Code inspection. Here, the review team drives the code review process. Some, though not necessarily very much, team preparation beforehand is useful. They define goals for the review process and interact with the coder(s) to understand where there may be quality problems. Again, making the process as blameless as possible is important.
Pair programming. The most informal approach to code review is through pair programming, in which code is developed by a pair of engineers: the driver who writes the code, and the observer who watches. The role of the observer is be a critic, to think about potential errors, and to help navigate larger design issues. It's usually better to have the observer be the engineer with the greater experience with the coding task at hand. The observer reviews the code, serving as the devil's advocate that the driver must convince.

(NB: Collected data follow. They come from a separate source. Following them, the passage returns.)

(** C38. The HTTP hop always ends, a request is given to at most one worker, and the answer is that
    worker's.  For every fleet, starting point and behaviour of the workers and the client,
    [send_worker_request_to_pool] returns; at most one worker can have received bytes of the
    request; every worker before it in the rotation refused the connection; when the call
    succeeds with a status, a worker was reached, its connection delivered a head whose status
    line says that status, and the status and what the client's session was given are those of
    reading that connection; and when a worker accepts and no drain has begun, one is reached.
    No worker can keep the call from ending by sending without end: once each connection has
    delivered more reads than the response limits allow, nothing that follows is looked at, so
    the outcome is the same however the connections go on. *)
Theorem http_request_reaches_one_worker workers next env c (k : session (H := H)) :
  exists r reached c' k', send_worker_request_to_pool max_buffered_bytes keepalive workers next env c k = Some (r, reached, c', k') /\
    (length reached <= 1)%nat /\
    (forall w, In w reached -> (w < workers)%nat /\ connects (env w) /\
       exists pre post, rotation (next mod workers) workers workers = pre ++ w :: post /\ Forall (fun v => refuses (env v)) pre) /\
    (reached = [] -> r = Err 503) /\
    (forall status, r = Ok status -> exists w, reached = [w] /\ answered_by (env w) c k status c' k') /\
    ((forall w, (w < workers)%nat -> ha_drained (env w) = false) -> (exists w, (w < workers)%nat /\ connects (env w)) -> reached <> []) /\
    (forall tails, (forall w l, ha_link (env w) = Some l -> READ_LIMIT < reads (hl_reads l)) ->
       send_worker_request_to_pool max_buffered_bytes keepalive workers next (fun w => extended (tails w) (env w)) c k = Some (r, reached, c', k')).
Proof.
  unfold send_worker_request_to_pool. destruct (Nat.eqb_spec workers 0) as [->|Ne].
  - eexists _, _, _, _. split; [reflexivity|]. split; [cbn; lia|]. split; [intros w []|]. split; [reflexivity|]. split; [discriminate|]. split; [intros _ (w & L & _); lia | reflexivity].
  - set (order := rotation _ _ _).
    assert (forall w, In w order <-> (w < workers)%nat) as M by (intros w; apply rotation_in; lia).
    destruct (try_workers_once order env c k) as (r & reached & c' & k' & E0 & Cases). exists r, reached, c', k'. rewrite E0. split; [reflexivity|].
    assert (forall tails, (forall w l, ha_link (env w) = Some l -> READ_LIMIT < reads (hl_reads l)) ->
      try_workers max_buffered_bytes keepalive order (fun w => extended (tails w) (env w)) c k = Some (r, reached, c', k')) as Settle
      by (intros tails Long; rewrite try_workers_settle by exact Long; exact E0).
    destruct Cases as [(pre & w & post & E & F & NR & [(C & -> & A)|(D & -> & ->)])|(F & -> & ->)].
    + split; [cbn; lia|]. split; [intros v [<-|[]]; split; [apply M; rewrite E; apply in_or_app; right; left; reflexivity | eauto]|].
      split; [discriminate|]. split; [eauto|]. split; [discriminate | exact Settle].
    + split; [cbn; lia|]. split; [intros v []|]. split; [reflexivity|]. split; [discriminate|]. split; [|exact Settle].
      intros A _ _. rewrite A in D; [discriminate | apply M; rewrite E; apply in_or_app; right; left; reflexivity].
    + split; [cbn; lia|]. split; [intros v []|]. split; [reflexivity|]. split; [discriminate|]. split; [|exact Settle].
      intros _ (w & L & [_ C]) _. apply M in L. rewrite List.Forall_forall in F. apply F in L as [_ N]. contradiction.
Qed.
End Once.
(* ===== verification/IpText.v ===== *)
(** * IpText: addresses as text

    What the edge uses of [std::net]: parsing and printing of [IpAddr] and [SocketAddr].
    The parser follows the recursive descent of the standard library, a function from the
    remaining input to a value and the rest; an IPv6 address is written with the longest run
    of zero groups compressed.  The theorems of this file are the round trips that the
    identity policy relies on. *)

From S2P Require Import Prelude Text.

Inductive IpAddr : Type :=
| V4 (bits : Z)                     (** [u32::from(ip)] *)
| V6 (segments : list Z).           (** the eight 16-bit groups *)
#[global] Instance IpAddr_eq_dec : EqDecision IpAddr.
Proof. solve_decision. Defined.

Definition ip_wf (ip : IpAddr) : Prop :=
  match ip with
  | V4 n => 0 <= n < 2 ^ 32
  | V6 gs => length gs = 8%nat /\ Forall (fun g => 0 <= g < 2 ^ 16) gs
  end.
(** [u128::from(ip)]: big-endian. *)
Definition v6_bits (gs : list Z) : Z := fold_left (fun acc g => acc * 65536 + g) gs 0.

(** ** Parsing *)

Definition colon : byte := zb 58.
Definition dot : byte := zb 46.

Definition to_digit (radix : Z) (b : byte) : option Z :=
  let d := if is_ascii_digit b then bz b - 48
           else if in_range 97 102 b then bz b - 87
           else if in_range 65 70 b then bz b - 55
           else 16 in
  if d <? radix then Some d else None.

When the pair is developing specifications, the observer thinks about how to make specs clearer or shorter. Pair programming has other benefits. It is often more fun and educational to work with a partner, and it helps focus both partners on the task. If you are just starting to work with another programmer, pair programming is a good way to understand how your partner thinks and to establish common vocabulary. It is a good idea for partners to trade off roles, too. Pair programming is an excellent approach for CS 3110, and we recommend trying it.

Code review can be remarkably effective. In one study conducted at IBM (Jones, 1991), code inspection found 65% of the known coding errors and 25% of the known documentation errors, whereas testing found only 20% of the coding errors and none of the documentation errors. The more formal inspection process may be more effective than walkthroughs. One study (Fagan, 1976) found that code inspections resulted in code with 38% fewer failures, compared to code walkthroughs.

Through code review can be expensive, however. Jones found that preparing for code inspection took one hour per 150 lines of code, and the actual inspection covered 75 lines of code per hour. Having up to three people on the inspection team improves the quality of inspection; beyond that, more inspectors doesn't seem to help. Spending a lot of time preparing for inspection did not seem to be useful, either. Perhaps this is because much of the value of inspection lies in the interaction with the coders.